Davalı vekili, husumet, zamanaşımı ve esasa ilişkin savunmalarda bulunarak davanın reddine karar verilmesini istemiştir.
İlk derece mahkemesince, dosyaya ibraz edilen deliller, tanık beyanları, bilirkişi raporu değerlendirildiğinde davacı tarafından patente konu olan buluşun kendisine ait olduğuna ilişkin delil ibraz edilemediği, taraflar arasında ticari ilişkinin mevcut olduğu göz önüne alındığında davacının tescilli patentten haberdar olmasına rağmen tescil tarihinden itibaren 2 yıllık süre içerisinde gasba dayalı dava açmadığı, davacı tarafın kötü niyetli olduğu gerekçesiyle davanın reddine karar verilmiştir.
Bu karara karşı davacı vekili istinaf başvurusunda bulunmuştur.
İstanbul Bölge Adliye Mahkemesi 16. Hukuk Dairesince, duruşma açılarak tanıkların dinlenilmesi ve bilirkişi raporları alınmasını müteakip, davacının delil olarak sunduğu kayıttaki tarihlerin gasp iddiasının ispatı yönünden güvenilir olmadığı ve kesin delil teşkil etmeyeceği, davacı şirketin davaya konu patent konusu buluşun kendisine ait olduğunu ve kötü niyetle davalı tarafından kendi adına tescil ettirildiğini ispatlayamadığı, sunulan delillerin ve tanık beyanlarının dava konusu patente konu buluşun davacıya ait olduğu ve davalı tarafından gasp edildiği iddiasını ispat yönünden yeterli olmadığı gerekçesiyle davacı vekilinin istinaf başvurusunun esastan reddine karar verilmiştir.

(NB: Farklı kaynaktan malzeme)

(** X9: when the tool cannot be started for the first [.geojson] name of the
    listing and the exception is not a CalledProcessError, nothing catches
    it: the run ends there with that exception, after the announcement and
    the attempt, and no later name is tried. *)
Theorem tool_not_started_stops_batch
    (Tool : Type) (tippecanoe : list string → Tool → run_outcome * Tool)
    (CalledProcessError_str : list string → Z → string)
    (tippecanoe_path : string) (zoom_levels : Z * Z) (w : world Tool)
    skipped filename rest e tool' :
  entries w = skipped ++ filename :: rest →
  Forall (λ f, is_geojson f = false) skipped →
  is_geojson filename = true →
  tippecanoe (command_of tippecanoe_path zoom_levels (cwd w) filename) (tool w)
  = (NotStarted e, tool') →
  isinstance e CalledProcessError = false →
  convert_geojson_to_mbtiles Tool tippecanoe CalledProcessError_str
    tippecanoe_path zoom_levels w
  = (Raise e,
     World (cwd w) (entries w) tool'
       (trace w ++ [ Printed ("Converting " +:+ filename +:+ " to "
                              +:+ output_filename_of filename +:+ "...");
                     Ran (command_of tippecanoe_path zoom_levels (cwd w) filename)
                         (NotStarted e) ])).
Proof.
  intros Hentries Hskipped Hext Hrun Hclass.
  unfold convert_geojson_to_mbtiles, bind at 1 2, getcwd, listdir. simpl.
  rewrite Hentries at 1. clear Hentries.
  induction Hskipped as [|f skipped Hf _ IH]; simpl.
  - unfold is_geojson in Hext. rewrite Hext. unfold bind at 1.
    unfold convert_one, bind, try_except, subprocess_run_check, print, emit. simpl.
    rewrite Hrun. simpl. rewrite Hclass. by rewrite <- app_assoc.
  - unfold is_geojson in Hf. rewrite Hf. unfold bind at 1. simpl. exact IH.
Qed.

Lemma tool_not_started_stops_batch_witness :
  entries (World "/maps" ["README.md"; "a.geojson"; "b.geojson"] tt [])
  = ["README.md"] ++ "a.geojson" :: ["b.geojson"]
  ∧ main unit absent_tool short_error_str
      (World "/maps" ["README.md"; "a.geojson"; "b.geojson"] tt [])
    = (Raise tool_not_found,
       World "/maps" ["README.md"; "a.geojson"; "b.geojson"] tt
         [ Printed "Converting a.geojson to a.mbtiles...";
           Ran ["tippecanoe"; "-o"; "/maps/a.mbtiles"; "-z"; "14"; "-Z"; "6";
                "--generate-ids"; "-f"; "/maps/a.geojson"]
               (NotStarted tool_not_found) ]).
Proof.
  split; [reflexivity|].
  exact (tool_not_started_stops_batch unit absent_tool short_error_str
           "tippecanoe" (6, 14)
           (World "/maps" ["README.md"; "a.geojson"; "b.geojson"] tt [])
           ["README.md"] "a.geojson" ["b.geojson"] tool_not_found tt
           eq_refl
           (Forall_cons_2 (λ f, is_geojson f = false) "README.md" [] eq_refl
                          (Forall_nil_2 _))
           eq_refl eq_refl eq_refl).
Defined.
(** The tuple display of the loop body; [uuid] is the text of the
    [uuid.uuid4()] drawn for the row.  [None] stands for a KeyError. *)
Definition data_tuple (uuid : string) (row : series) : option tuple :=
  match get row "brand_selling" with
  | None => None
  | Some brand_selling_value =>
      sequence
        [ Some (Scalar (CStr uuid));
          field row "user_id";
          field row "type";
          field row "parent_dealer_id";
          field row "name";
          field row "region";
          field row "area";
          field row "phone_no";
          field row "address";
          field row "total_potential";
          field row "best_potential";
          Some (brand_list_or_none brand_selling_value);
          field row "feedbacks";
          field row "remarks";
          field row "pinCode";
          field row "dateOfBirth";
          field row "anniversaryDate";
          field row "latitude";
          field row "longitude";
          field row "verificationStatus";
          field row "business_type";
          field row "nameOfFirm";
          field row "underSalesPromoterName";
          field row "gstin_no";
          field row "pan_no" ]
  end.

(** [for index, row in df.iterrows(): ...]: the tuple is appended unless its
    length differs from [EXPECTED_COLUMNS]. [uuid4 index] is the identifier
    drawn in the pass over the row at [index]. *)
Fixpoint assemble (uuid4 : nat -> string) (index : nat) (rows : list series)
    (records_to_insert : list tuple) : option (list tuple) :=
  match rows with
  | [] => Some records_to_insert
  | row :: rest =>
      match data_tuple (uuid4 index) row with
      | None => None
      | Some t =>
          if negb (Nat.eqb (List.length t) EXPECTED_COLUMNS)
          then assemble uuid4 (S index) rest records_to_insert
          else assemble uuid4 (S index) rest (records_to_insert ++ [t])
      end
  end.

Definition records (uuid4 : nat -> string) (df : list series) : option (list tuple) :=
  assemble uuid4 0 df [].

(** [insert_data_to_neon(data_to_insert, db_url)].  The result pairs the
    world after the call with the exception that leaves the function. *)
Definition insert_data_to_neon (e : env) (data_to_insert : list tuple)
    (w : world) : world * option exn :=
  (* try: *)
  let '(w1, conn, raised) :=
    match connect e w with
    | (w1, Some x) => (w1, false, Some x)
    | (w1, None) =>
        match execute_batch e default_page_size data_to_insert
                (set_autocommit false w1) with
        | (w2, Some x) => (w2, true, Some x)
        | (w2, None) => let '(w3, r) := commit e w2 in (w3, true, r)
        end
    end in
  (* except psycopg2.Error: ... except Exception: ... *)
  let w2 :=
    match raised with
    | Some DbError => if conn then rollback w1 else w1
    | Some OtherError => w1
    | None => w1
    end in
  (* finally: *)
  (if conn then close w2 else w2, None).

End Main.

(** ** tallyDealers.py *)
Module TallyDealers.
Import Py Pandas Pg.

Definition clean_value (value : cell) : option string :=
  if isna value then None
  else
    let val := strip (str value) in
    if String.eqb (lower val) "nan" || String.eqb val "" then None
    else Some (re_sub_dot0 val).

Definition clean_numeric (N : numerics) (value : cell) : cell :=
  if isna value then CNone
  else
    match float N value with
    | Some x => x
    | None => CNone
    end.

(** [insert_data_to_neon(data_to_insert, db_url)]: only [psycopg2.Error] is
    caught, any other exception leaves the function after the [finally]. *)
Definition insert_data_to_neon (e : env) (data_to_insert : list tuple)
    (w : world) : world * option exn :=
  let '(w1, conn, raised) :=
    match connect e w with
    | (w1, Some x) => (w1, false, Some x)
    | (w1, None) =>
        match execute_batch e 500 data_to_insert (set_autocommit false w1) with
        | (w2, Some x) => (w2, true, Some x)
        | (w2, None) => let '(w3, r) := commit e w2 in (w3, true, r)
        end
    end in
  let '(w2, escaping) :=
    match raised with
    | Some DbError => (if conn then rollback w1 else w1, None)
    | Some OtherError => (w1, Some OtherError)
    | None => (w1, None)
    end in
  (if conn then close w2 else w2, escaping).

End TallyDealers.

(** ** verifiedDealers.py *)
Module VerifiedDealers.
Import Py Pandas Pg.

Definition TARGET_COLUMNS : list string :=
  [ "dealer_code"; "dealer_category"; "is_subdealer"; "dealer_party_name"; "zone";
    "area"; "contact_no1"; "contact_no2"; "email"; "address"; "pin_code";
    "related_sp_name"; "owner_proprietor_name"; "nature_of_firm"; "gst_no"; "pan_no" ].

Definition EXPECTED_COLUMNS : nat := List.length TARGET_COLUMNS.

Definition clean_value (value : cell) : option string :=
  if isna value then None
  else
    let value_str := strip (str value) in
    if String.eqb (lower value_str) "nan" || String.eqb value_str "" then None
    else Some (re_sub_dot0 value_str).

(** [x in [a, b, c]] for strs. *)
Definition str_in (x : string) (l : list string) : bool :=
  existsb (String.eqb x) l.

Definition clean_boolean (value : cell) : option bool :=
  if isna value then None
  else
    let val := lower (strip (str value)) in
    if str_in val ["true"; "yes"; "1"] then Some true
    else if str_in val ["false"; "no"; "0"] then Some false
    else None.
Lemma bin_of_bounds (origin p t : Z) :
  0 < p -> bin_of origin p t <= t < bin_of origin p t + p.
Proof.
  intros Hp. unfold bin_of.
  pose proof (Z.mul_div_le (t - origin) p Hp).
  pose proof (Z.mul_succ_div_gt (t - origin) p Hp).
  lia.
Qed.

(** The labels of a resampled series, from the bin of its earliest row to
    the bin of its latest. *)
Lemma resample_sum_labels (s d : Series num) (f : Freq) (t0 : Timestamp)
    (x : num) (l : list (Timestamp * num)) :
  rows s = (t0, x) :: l ->
  resample_sum s (Some f) = inr d ->
  let ts := stamps (index s) in
  let origin := day * (list_min t0 ts / day) in
  stamps (index d)
  = bin_labels (bin_of origin (period f) (list_min t0 ts))
      (bin_of origin (period f) (list_max t0 ts)) (period f).
Proof.
  intros Hrows Hd. unfold resample_sum in Hd.
  change (stamps (index s)) with (map fst (rows s)).
  rewrite Hrows in *. injection Hd as <-.
  cbv zeta. cbn [index stamps rows]. rewrite map_map. cbn [fst].
  apply map_id.
Qed.

(** A timestamp is a label of the resampled series exactly when it is a
    whole number of periods after the first bin, up to the last bin. *)
Lemma resample_sum_label_iff (s d : Series num) (f : Freq) (t0 : Timestamp)
    (x : num) (l : list (Timestamp * num)) (b : Z) :
  rows s = (t0, x) :: l ->
  resample_sum s (Some f) = inr d ->
  let ts := stamps (index s) in
  let p := period f in
  let origin := day * (list_min t0 ts / day) in
  let qf := (list_min t0 ts - origin) / p in
  let ql := (list_max t0 ts - origin) / p in
  In b (stamps (index d)) <->
  exists i, 0 <= i <= ql - qf /\ b = origin + p * qf + p * i.
Proof.
  intros Hrows Hd ts p origin qf ql.
  assert (Hp : 0 < p) by (unfold p; destruct f; reflexivity).
  pose proof (resample_sum_labels s d f t0 x l Hrows Hd) as Hlab.
  cbv zeta in Hlab. fold ts p origin in Hlab.
  assert (Hspan : (bin_of origin p (list_max t0 ts)
                   - bin_of origin p (list_min t0 ts)) / p = ql - qf).
  { unfold bin_of. fold qf ql.
    replace (origin + p * ql - (origin + p * qf)) with ((ql - qf) * p) by ring.
    apply Z.div_mul. lia. }
  rewrite Hlab. unfold bin_labels. rewrite Hspan, in_map_iff.
  unfold bin_of. fold qf. split.
  - intros (n & <- & Hn). apply in_seq in Hn. exists (Z.of_nat n).
    split; [lia | reflexivity].
  - intros (i & Hi & ->). exists (Z.to_nat i). split.
    + rewrite Z2Nat.id by lia. reflexivity.
    + apply in_seq. lia.
Qed.

(** A multiple of the period that lies between two rows of a series is a
    label of the resampled series, when the period divides the day. *)
Lemma resample_sum_covers (s d : Series num) (f : Freq) (t sa sb : Timestamp) :
  (period f | day) ->
  resample_sum s (Some f) = inr d ->
  In sa (stamps (index s)) -> In sb (stamps (index s)) ->
  sa <= t <= sb ->
  t mod period f = 0 ->
  In t (stamps (index d)).
Proof.
  intros [m Hm] Hd Hsa Hsb Hrange Hgrid.
  assert (Hp : 0 < period f) by (destruct f; reflexivity).
  destruct (rows s) as [|[t0 x] l] eqn:Hrows.
  { change (stamps (index s)) with (map fst (rows s)) in Hsa.
    rewrite Hrows in Hsa. destruct Hsa. }
  apply (resample_sum_label_iff s d f t0 x l t Hrows Hd).
  set (ts := stamps (index s)) in *.
  set (first := list_min t0 ts) in *.
  set (last := list_max t0 ts) in *.
  set (p := period f) in *.
  set (origin := day * (first / day)) in *.
  set (qf := (first - origin) / p).
  set (ql := (last - origin) / p).
  assert (Hfirst : first <= sa) by (apply (proj2 (list_min_le ts t0)); exact Hsa).
  assert (Hlast : sb <= last) by (apply (proj2 (list_max_ge ts t0)); exact Hsb).
  pose proof (bin_of_bounds origin p first Hp) as Hbf.
  pose proof (bin_of_bounds origin p last Hp) as Hbl.
  unfold bin_of in Hbf, Hbl. fold qf in Hbf. fold ql in Hbl.
  apply Z.mod_divide in Hgrid; [|lia]. destruct Hgrid as [c Hc].
  assert (Ho : origin = p * (m * (first / day))) by (unfold origin; rewrite Hm; ring).
  set (k := m * (first / day)) in *.
  exists (c - k - qf). unfold Timestamp in *. split; [nia | nia].
Qed.

End BinFacts.

(** X15. Energy stamped on the resampling grid inside the modeled period is
    always matched: when the frequency resolves to a positive fixed-period
    offset whose period divides the day, an energy timestamp that is a
    multiple of the period and lies between two rows of the modeled DC power
    is a timestamp of the resampled DC energy, and both entry points return
    at it the energy over the DC energy of that timestamp. *)
Theorem on_grid_energy_within_model_is_matched :
  forall (num : Type) (N : Numeric num)
         (infer_freq : DatetimeIndex -> Result (option Freq))
         (energy : Series num) (f : Freq) (t : Timestamp),
    resolve_freq infer_freq (index energy) = inr (Some f) ->
    (period f | day) ->
    In t (stamps (index energy)) ->
    t mod period f = 0 ->
    (forall (kws : PvwattsKws num) (sa sb : Timestamp),
        In sa (stamps (index (call_pvwatts_dc_power kws))) ->
        In sb (stamps (index (call_pvwatts_dc_power kws))) ->
        sa <= t <= sb ->
        exists energy_dc out,
          resample_sum (call_pvwatts_dc_power kws) (Some f) = inr energy_dc /\
          normalize_with_pvwatts infer_freq energy kws = inr out /\
          In t (stamps (index energy_dc)) /\
          at_ out t = ndiv (at_ energy t) (at_ energy_dc t)) /\
    (forall (ModuleParameters : Type) sapm_effective_poa_global
            (kws : SapmKws num ModuleParameters) log dc_power log'
            (sa sb : Timestamp),
        sapm_dc_power sapm_effective_poa_global (kw_pvlib_pvsystem kws)
          (kw_sapm_poa_global kws) log = (inr dc_power, log') ->
        In sa (stamps (index dc_power)) ->
        In sb (stamps (index dc_power)) ->
        sa <= t <= sb ->
        exists energy_dc out,
          resample_sum dc_power (Some f) = inr energy_dc /\
          normalize_with_sapm sapm_effective_poa_global infer_freq energy kws log
            = (inr out, log') /\
          In t (stamps (index energy_dc)) /\
          at_ out t = ndiv (at_ energy t) (at_ energy_dc t)).
Proof.
  intros num N infer energy f t Hf Hdiv Ht Hgrid.
  assert (Hrow : forall s d sa sb,
             resample_sum s (Some f) = inr d ->
             In sa (stamps (index s)) -> In sb (stamps (index s)) ->
             sa <= t <= sb ->
             In t (stamps (index d)) /\
             at_ (series_binop ndiv energy d) t
             = ndiv (at_ energy t) (at_ d t)).
  { intros s d sa sb Hd Hsa Hsb Hrange.
    assert (Hin : In t (stamps (index d)))
      by exact (resample_sum_covers s d f t sa sb Hdiv Hd Hsa Hsb Hrange Hgrid).
    split; [exact Hin|].
    apply series_binop_at. apply series_binop_members. auto. }
  split.
  - intros kws sa sb Hsa Hsb Hrange.
    destruct (resample_sum_total (call_pvwatts_dc_power kws) f) as [d Hd].
    exists d, (series_binop ndiv energy d). split; [exact Hd|]. split.
    + rewrite normalize_with_pvwatts_run. unfold pvwatts_energy_dc.
      rewrite Hf. cbv beta iota delta [rbind]. rewrite Hd. reflexivity.
    + exact (Hrow _ d sa sb Hd Hsa Hsb Hrange).
  - intros M eff kws log dc log' sa sb Hdc Hsa Hsb Hrange.
    destruct (resample_sum_total dc f) as [d Hd].
    exists d, (series_binop ndiv energy d). split; [exact Hd|]. split.
    + rewrite normalize_with_sapm_run, Hf, Hdc.
      cbv beta iota zeta delta [rbind fst snd]. rewrite Hd. reflexivity.
    + exact (Hrow _ d sa sb Hd Hsa Hsb Hrange).
Qed.

(** X15 on the second of two days, which the three days of hourly power
    cover. *)
Lemma on_grid_energy_within_model_is_matched_witness :
  resolve_freq infer_freq_regular (index energy_two_days)
    = inr (Some (Tick daily)) /\
  (period (Tick daily) | day) /\
  In 86400 (stamps (index energy_two_days)) /\
  86400 mod period (Tick daily) = 0 /\
  In 86400 (stamps (index (call_pvwatts_dc_power kws_three_days))) /\
  exists energy_dc out,
    resample_sum (call_pvwatts_dc_power kws_three_days) (Some (Tick daily))
      = inr energy_dc /\
    normalize_with_pvwatts infer_freq_regular energy_two_days kws_three_days
      = inr out /\
    In 86400 (stamps (index energy_dc)) /\
    at_ out 86400 = ndiv (at_ energy_two_days 86400) (at_ energy_dc 86400).
Proof.
  assert (Hf : resolve_freq infer_freq_regular (index energy_two_days)
               = inr (Some (Tick daily))) by reflexivity.
  assert (Hdiv : (period (Tick daily) | day)) by (exists 1; reflexivity).
  assert (Ht : In 86400 (stamps (index energy_two_days)))
    by (right; left; reflexivity).
  assert (Hgrid : 86400 mod period (Tick daily) = 0) by reflexivity.
  assert (Hs : In 86400 (stamps (index (call_pvwatts_dc_power kws_three_days)))).
  { unfold call_pvwatts_dc_power, pvwatts_dc_power.
    cbn [kw_T_cell kws_three_days kw_gamma_pdc kw_poa_global].
    rewrite !smap_stamps.
    apply (in_map fst (rows poa_three_days) (86400, 1000%float)).
    apply (in_map (fun i => (0 + 3600 * Z.of_nat i, 1000%float))
             (seq 0 72) 24%nat).
    apply in_seq. lia. }
  split; [exact Hf|]. split; [exact Hdiv|]. split; [exact Ht|].
  split; [exact Hgrid|]. split; [exact Hs|].
  apply (proj1 (on_grid_energy_within_model_is_matched float float64
                  infer_freq_regular energy_two_days (Tick daily) 86400
                  Hf Hdiv Ht Hgrid) kws_three_days 86400 86400 Hs Hs).
  lia.
Defined.

(** X16. An irradiance series without rows is not an error: with the
    frequency resolved and no temperature correction,
    [normalize_with_pvwatts] returns exactly the timestamps of the energy
    series, every one with a missing ratio. *)
Theorem empty_irradiance_gives_missing_ratios :
  forall (num : Type) (N : Numeric num) (NA : NanAbsorbing num)
         (infer_freq : DatetimeIndex -> Result (option Freq))
         (energy : Series num) (f : Freq) (kws : PvwattsKws num),
    resolve_freq infer_freq (index energy) = inr (Some f) ->
    rows (kw_poa_global kws) = [] ->
    kw_T_cell kws = None \/ kw_gamma_pdc kws = None ->
    exists out,
      normalize_with_pvwatts infer_freq energy kws = inr out /\
      (forall t, In t (stamps (index out)) <-> In t (stamps (index energy))) /\
      (forall t, In t (stamps (index energy)) -> at_ out t = nan).
Proof.
  intros num N NA infer energy f kws Hf Hrows Hoff.
  assert (Hdc : rows (call_pvwatts_dc_power kws) = []).
  { unfold call_pvwatts_dc_power. rewrite pvwatts_inactive by exact Hoff.
    unfold smap. cbn [rows]. rewrite Hrows. reflexivity. }
  assert (Hd : resample_sum (call_pvwatts_dc_power kws) (Some f)
               = inr {| rows := []; sfreq := Some f |}).
  { unfold resample_sum. rewrite Hdc. reflexivity. }
  exists (series_binop ndiv energy {| rows := []; sfreq := Some f |}).
  split; [|split].
  - rewrite normalize_with_pvwatts_run. unfold pvwatts_energy_dc.
    rewrite Hf. cbv beta iota delta [rbind]. rewrite Hd. reflexivity.
  - intros t. rewrite series_binop_members. simpl. tauto.
  - intros t Ht. apply series_div_missing.
    + apply series_binop_members. auto.
    + intros [_ []].
Qed.

(** X16 on two days of energy. *)
Lemma empty_irradiance_gives_missing_ratios_witness :
  resolve_freq infer_freq_regular (index energy_two_days)
    = inr (Some (Tick daily)) /\
  rows (kw_poa_global kws_no_irradiance) = [] /\
  exists out,
    normalize_with_pvwatts infer_freq_regular energy_two_days kws_no_irradiance
      = inr out /\
    rows out = [(0, PrimFloat.nan); (86400, PrimFloat.nan)].
Proof.
  split; [reflexivity|]. split; [reflexivity|].
  destruct (empty_irradiance_gives_missing_ratios float float64
              float64_nan_absorbing infer_freq_regular energy_two_days
              (Tick daily) kws_no_irradiance eq_refl eq_refl
              (or_introl eq_refl)) as (out & Hout & _).
  exists out. split; [exact Hout|].
  vm_compute in Hout. injection Hout as <-. reflexivity.
Defined.
(** C9 does not hold as stated: [setup] has never returned on this
    instance, and yet [manager_token] and [is_consumer] return values. *)
Lemma unverified_reads_of_cloud_state :
  never_set_up refused.1.2
  ∧ refused.1.1
    = Raise (EnvoyAuthenticationError
        "Unable to obtain token for Envoy authentication from https://entrez.enphaseenergy.com/tokens: 500: Internal Server Error")
  ∧ TokenAuth.manager_token refused.1.2 = Return (JString "mt-1")
  ∧ TokenAuth.is_consumer refused.1.2 = Return (JBool true).
Proof.
  split; [|by split_and!; vm_compute].
  eapply (never_setup random
            (scripted [Responds login_ok; Responds token_refused]) Demo.loads
            1 (device 200) installer start refused.1.1 refused.1.2 refused.2).
  - apply never_init.
  - vm_compute. reflexivity.
  - by vm_compute.
Qed.

Lemma unverified_reads_raise_attribute_error_witness :
  TokenAuth.cookies refused.1.2 = Raise (AttributeError "_cookies").
Proof.
  apply (proj1 (unverified_reads_raise_attribute_error refused.1.2
                  (never_setup random
                     (scripted [Responds login_ok; Responds token_refused])
                     Demo.loads 1 (device 200) installer start refused.1.1
                     refused.1.2 refused.2
                     (never_init _ _ _ _ _) eq_refl
                     (λ H : refused.1.1 = Return (),
                        eq_ind refused.1.1
                          (λ r, match r with Return _ => False | _ => True end)
                          I _ H)))).
Defined.
Lemma prefix_append (a b : string) : String.prefix a (a ++ b) = true.
Proof.
  induction a as [|c a IH]; cbn; [now destruct b|].
  destruct (ascii_dec c c); [exact IH | congruence].
Qed.

Lemma userRequest_toGithub (token : string) :
  toGithubAs token (EvFetch (userRequest token)).
Proof. split; [apply prefix_append | now left]. Qed.

Lemma createRequest_toGithub (token name description : string) :
  toGithubAs token (EvFetch (createRequest token name description)).
Proof. split; [apply prefix_append | now left]. Qed.

Lemma checkRequest_toGithub (token username repoName : string)
    (file : FileNode) :
  toGithubAs token (EvFetch (checkRequest token username repoName file)).
Proof. split; [apply prefix_append | now left]. Qed.

Lemma putRequest_toGithub (token username repoName : string)
    (file : FileNode) (sha : option string) :
  toGithubAs token (EvFetch (putRequest token username repoName file sha)).
Proof. split; [apply prefix_append | now left]. Qed.

(** The requests of [createRepository]: the creation, followed by the
    request for the user on the path of the name collision only. *)
Lemma createRepository_requests (token name description : string)
    (s s' : Sys) (r : Completion Repo.t) :
  createRepository token name description s = (s', r) ->
  exists events,
    advance s s' [] events
    /\ (events = [EvFetch (createRequest token name description)]
        \/ events = [EvFetch (createRequest token name description);
                     EvFetch (userRequest token)]).
Proof.
  rewrite createRepository_run. cbn zeta.
  set (request := createRequest token name description).
  destruct (network (world s) request) as [w [response|e]].
  - destruct (parsed response) as [data|e].
    + destruct (ok response).
      * intros [= <- _]. exists [EvFetch request].
        split; [apply fetched_advance | now left].
      * destruct (match Json.message data with
                  | Some m => truthy m && includes m "name already exists"
                  | None => false
                  end).
        -- destruct (verifyGithubToken token (fetched s request w))
             as [s2 [login|e]] eqn:Hverify;
             intros [= <- _];
             exists ([EvFetch request] ++ [EvFetch (userRequest token)]);
             (split; [|now right]);
             apply (advance_trans s (fetched s request w) s2 [] []);
             (apply fetched_advance || now apply verifyGithubToken_advance in Hverify).
        -- intros [= <- _]. exists [EvFetch request].
           split; [apply fetched_advance | now left].
    + intros [= <- _]. exists [EvFetch request].
      split; [apply fetched_advance | now left].
  - intros [= <- _]. exists [EvFetch request].
    split; [apply fetched_advance | now left].
Qed.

Kararı davacı vekili temyiz etmiştir.
1-Dava, davalı adına tescilli patentin hükümsüzlüğü ve davacı adına tescili istemine ilişkindir. İlk derece mahkemesince davanın reddine karar verilmiş olup bu karara karşı yapılan istinaf başvurusu üzerine Bölge Adliye Mahkemesi ilk derece mahkemesi tarafından alınan ve hükme dayanak yapılan bilirkişi raporunu ve yapılan tahkikatı yeterli görmeyerek duruşma açmış, tanıklar dinlemiş ve yeni bir heyetten bilirkişi raporu alarak dinlenen tanık beyanlarını ve bilirkişi raporlarını kararına dayanak göstererek davalı vekilinin istinaf başvurusunu esastan reddetmiştir.
6100 sayılı HMK’nın 353/1-b-1 maddesiyle, bölge adliye mahkemesince, incelenen mahkeme kararının usul ve esas yönünden hukuka uygun olduğunun anlaşıldığı takdirde ve ancak bu halde başvurunun esastan reddine karar verileceği hüküm altına alınmıştır. Hal böyle olmakla, aynı yasanın 353/1-b-2 ve 3. maddelerinde öngörüldüğü üzere, ilk derece mahkemesi kararında kanunun uygulanmasında veya gerekçesinde hata bulunması halleri ile ilk derece yargılamasına ilişkin tahkikat eksiklikleri duruşma yapılmaksızın tamamlanacak nitelikte ise bunların tamamlanmasından sonra yeniden esas hakkında karar verilmesi gerekmekte olup yine aynı yasanın 356. maddesinde ise 353. maddede belirtilen hususlar dışında duruşma açılmasının gerekli olduğu belirtilmiştir.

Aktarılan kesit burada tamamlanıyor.